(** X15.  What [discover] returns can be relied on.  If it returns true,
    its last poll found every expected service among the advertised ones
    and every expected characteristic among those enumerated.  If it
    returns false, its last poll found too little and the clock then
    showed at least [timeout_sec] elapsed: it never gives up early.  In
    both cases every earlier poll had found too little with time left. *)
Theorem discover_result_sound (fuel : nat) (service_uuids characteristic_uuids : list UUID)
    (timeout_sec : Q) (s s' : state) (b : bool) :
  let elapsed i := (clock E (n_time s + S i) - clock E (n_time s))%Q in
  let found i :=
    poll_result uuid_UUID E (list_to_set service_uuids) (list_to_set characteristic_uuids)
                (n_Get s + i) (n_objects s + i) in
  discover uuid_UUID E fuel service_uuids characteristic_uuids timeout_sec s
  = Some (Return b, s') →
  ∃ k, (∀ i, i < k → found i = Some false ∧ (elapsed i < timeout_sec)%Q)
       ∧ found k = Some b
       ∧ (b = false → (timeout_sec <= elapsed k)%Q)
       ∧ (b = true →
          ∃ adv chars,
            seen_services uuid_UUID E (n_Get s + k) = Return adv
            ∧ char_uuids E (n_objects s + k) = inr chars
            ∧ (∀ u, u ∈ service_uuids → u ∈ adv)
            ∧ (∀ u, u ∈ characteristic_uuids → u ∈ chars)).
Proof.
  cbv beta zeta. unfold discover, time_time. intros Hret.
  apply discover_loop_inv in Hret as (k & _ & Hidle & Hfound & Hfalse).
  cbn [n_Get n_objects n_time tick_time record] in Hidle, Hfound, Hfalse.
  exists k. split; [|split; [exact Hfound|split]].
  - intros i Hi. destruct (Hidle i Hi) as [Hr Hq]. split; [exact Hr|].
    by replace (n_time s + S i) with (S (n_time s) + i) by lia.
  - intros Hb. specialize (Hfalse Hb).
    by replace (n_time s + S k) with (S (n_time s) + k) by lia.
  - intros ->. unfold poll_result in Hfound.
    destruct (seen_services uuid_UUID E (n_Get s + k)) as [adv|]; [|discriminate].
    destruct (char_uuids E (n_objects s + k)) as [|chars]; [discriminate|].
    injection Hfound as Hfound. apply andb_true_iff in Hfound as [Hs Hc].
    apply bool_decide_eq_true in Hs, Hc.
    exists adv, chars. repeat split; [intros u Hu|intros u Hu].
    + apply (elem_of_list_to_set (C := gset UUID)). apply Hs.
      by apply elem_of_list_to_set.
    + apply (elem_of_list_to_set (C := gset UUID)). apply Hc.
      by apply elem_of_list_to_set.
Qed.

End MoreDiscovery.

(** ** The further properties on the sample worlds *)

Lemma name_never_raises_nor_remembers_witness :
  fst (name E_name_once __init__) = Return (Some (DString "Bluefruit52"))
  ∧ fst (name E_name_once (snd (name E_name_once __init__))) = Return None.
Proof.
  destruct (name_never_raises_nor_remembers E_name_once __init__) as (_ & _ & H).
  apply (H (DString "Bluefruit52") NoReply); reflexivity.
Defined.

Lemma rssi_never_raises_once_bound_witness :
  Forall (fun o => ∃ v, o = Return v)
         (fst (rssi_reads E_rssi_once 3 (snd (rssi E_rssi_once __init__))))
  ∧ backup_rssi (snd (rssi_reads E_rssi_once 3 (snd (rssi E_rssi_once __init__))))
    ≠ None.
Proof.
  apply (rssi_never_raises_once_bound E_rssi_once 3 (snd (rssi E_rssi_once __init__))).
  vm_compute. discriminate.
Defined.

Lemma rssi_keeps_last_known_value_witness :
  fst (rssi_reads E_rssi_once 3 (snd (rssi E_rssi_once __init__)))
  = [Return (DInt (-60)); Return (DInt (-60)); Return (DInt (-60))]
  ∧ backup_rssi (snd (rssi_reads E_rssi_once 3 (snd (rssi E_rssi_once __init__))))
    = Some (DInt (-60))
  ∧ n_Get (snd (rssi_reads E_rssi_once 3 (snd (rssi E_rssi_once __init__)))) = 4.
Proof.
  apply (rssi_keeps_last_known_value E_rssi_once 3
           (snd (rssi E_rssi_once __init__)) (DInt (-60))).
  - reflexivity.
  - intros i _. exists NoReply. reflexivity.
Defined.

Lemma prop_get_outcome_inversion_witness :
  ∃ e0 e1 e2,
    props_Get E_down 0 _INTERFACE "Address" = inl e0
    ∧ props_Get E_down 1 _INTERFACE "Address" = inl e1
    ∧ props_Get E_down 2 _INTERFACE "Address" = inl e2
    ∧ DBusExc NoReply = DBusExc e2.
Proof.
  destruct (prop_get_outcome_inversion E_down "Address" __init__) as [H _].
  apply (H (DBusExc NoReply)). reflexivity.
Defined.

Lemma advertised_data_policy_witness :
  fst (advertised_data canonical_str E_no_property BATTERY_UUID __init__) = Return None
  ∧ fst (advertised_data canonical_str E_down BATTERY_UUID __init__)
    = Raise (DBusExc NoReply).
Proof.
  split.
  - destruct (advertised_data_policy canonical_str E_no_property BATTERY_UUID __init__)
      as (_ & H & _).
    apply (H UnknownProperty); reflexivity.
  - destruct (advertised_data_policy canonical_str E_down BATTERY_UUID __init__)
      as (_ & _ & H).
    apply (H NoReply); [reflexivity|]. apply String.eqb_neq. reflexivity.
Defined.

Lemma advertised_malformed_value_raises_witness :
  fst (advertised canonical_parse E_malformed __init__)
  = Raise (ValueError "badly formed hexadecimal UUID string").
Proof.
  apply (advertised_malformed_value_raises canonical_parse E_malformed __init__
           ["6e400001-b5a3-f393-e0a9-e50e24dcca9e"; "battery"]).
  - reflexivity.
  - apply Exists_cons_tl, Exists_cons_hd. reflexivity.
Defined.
* * *
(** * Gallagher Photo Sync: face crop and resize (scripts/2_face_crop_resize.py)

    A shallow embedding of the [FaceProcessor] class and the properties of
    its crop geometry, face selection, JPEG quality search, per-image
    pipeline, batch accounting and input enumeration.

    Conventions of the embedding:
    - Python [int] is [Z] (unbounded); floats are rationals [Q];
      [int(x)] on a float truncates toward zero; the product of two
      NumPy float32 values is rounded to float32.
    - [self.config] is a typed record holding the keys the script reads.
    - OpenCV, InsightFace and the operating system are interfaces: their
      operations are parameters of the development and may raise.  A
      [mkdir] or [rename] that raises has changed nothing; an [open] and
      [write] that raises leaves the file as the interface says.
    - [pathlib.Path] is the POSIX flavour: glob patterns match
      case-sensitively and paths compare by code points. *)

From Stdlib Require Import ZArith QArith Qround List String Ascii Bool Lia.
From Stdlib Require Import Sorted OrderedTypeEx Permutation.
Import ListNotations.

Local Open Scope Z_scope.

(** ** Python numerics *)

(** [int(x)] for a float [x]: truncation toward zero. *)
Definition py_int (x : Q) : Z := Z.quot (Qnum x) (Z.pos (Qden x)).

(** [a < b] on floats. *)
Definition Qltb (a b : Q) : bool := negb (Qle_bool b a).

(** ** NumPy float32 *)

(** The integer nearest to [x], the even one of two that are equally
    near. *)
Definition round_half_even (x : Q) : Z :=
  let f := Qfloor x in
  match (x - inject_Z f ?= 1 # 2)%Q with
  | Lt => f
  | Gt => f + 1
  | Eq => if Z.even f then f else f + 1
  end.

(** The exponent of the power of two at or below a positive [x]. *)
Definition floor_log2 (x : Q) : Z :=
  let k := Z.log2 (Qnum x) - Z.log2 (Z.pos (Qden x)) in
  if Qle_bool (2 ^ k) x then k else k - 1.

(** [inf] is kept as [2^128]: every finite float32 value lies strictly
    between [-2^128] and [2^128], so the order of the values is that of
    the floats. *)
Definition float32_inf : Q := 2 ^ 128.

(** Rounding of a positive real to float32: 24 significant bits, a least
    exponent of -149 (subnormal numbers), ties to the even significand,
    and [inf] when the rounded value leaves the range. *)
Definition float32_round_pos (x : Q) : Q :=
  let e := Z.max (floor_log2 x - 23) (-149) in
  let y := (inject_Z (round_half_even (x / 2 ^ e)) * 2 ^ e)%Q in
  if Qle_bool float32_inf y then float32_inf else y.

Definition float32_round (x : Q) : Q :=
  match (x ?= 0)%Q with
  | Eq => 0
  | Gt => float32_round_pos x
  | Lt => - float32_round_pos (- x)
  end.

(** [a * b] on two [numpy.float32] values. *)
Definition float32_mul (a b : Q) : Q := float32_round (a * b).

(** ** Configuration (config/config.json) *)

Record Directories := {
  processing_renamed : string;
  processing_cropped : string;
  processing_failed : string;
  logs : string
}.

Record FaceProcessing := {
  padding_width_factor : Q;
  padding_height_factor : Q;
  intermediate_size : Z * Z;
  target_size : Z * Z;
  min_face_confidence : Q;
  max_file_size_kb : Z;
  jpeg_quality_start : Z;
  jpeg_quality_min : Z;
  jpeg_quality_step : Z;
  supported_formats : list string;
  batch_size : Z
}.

*ACTIVITY:* In the listing above, find the line with "What [discover] returns" and the line with "let found i", then reproduce both and every line between them exactly.

*RESPONSE TO THE TASK:*
(** X15.  What [discover] returns can be relied on.  If it returns true,
    its last poll found every expected service among the advertised ones
    and every expected characteristic among those enumerated.  If it
    returns false, its last poll found too little and the clock then
    showed at least [timeout_sec] elapsed: it never gives up early.  In
    both cases every earlier poll had found too little with time left. *)
Theorem discover_result_sound (fuel : nat) (service_uuids characteristic_uuids : list UUID)
    (timeout_sec : Q) (s s' : state) (b : bool) :
  let elapsed i := (clock E (n_time s + S i) - clock E (n_time s))%Q in
  let found i :=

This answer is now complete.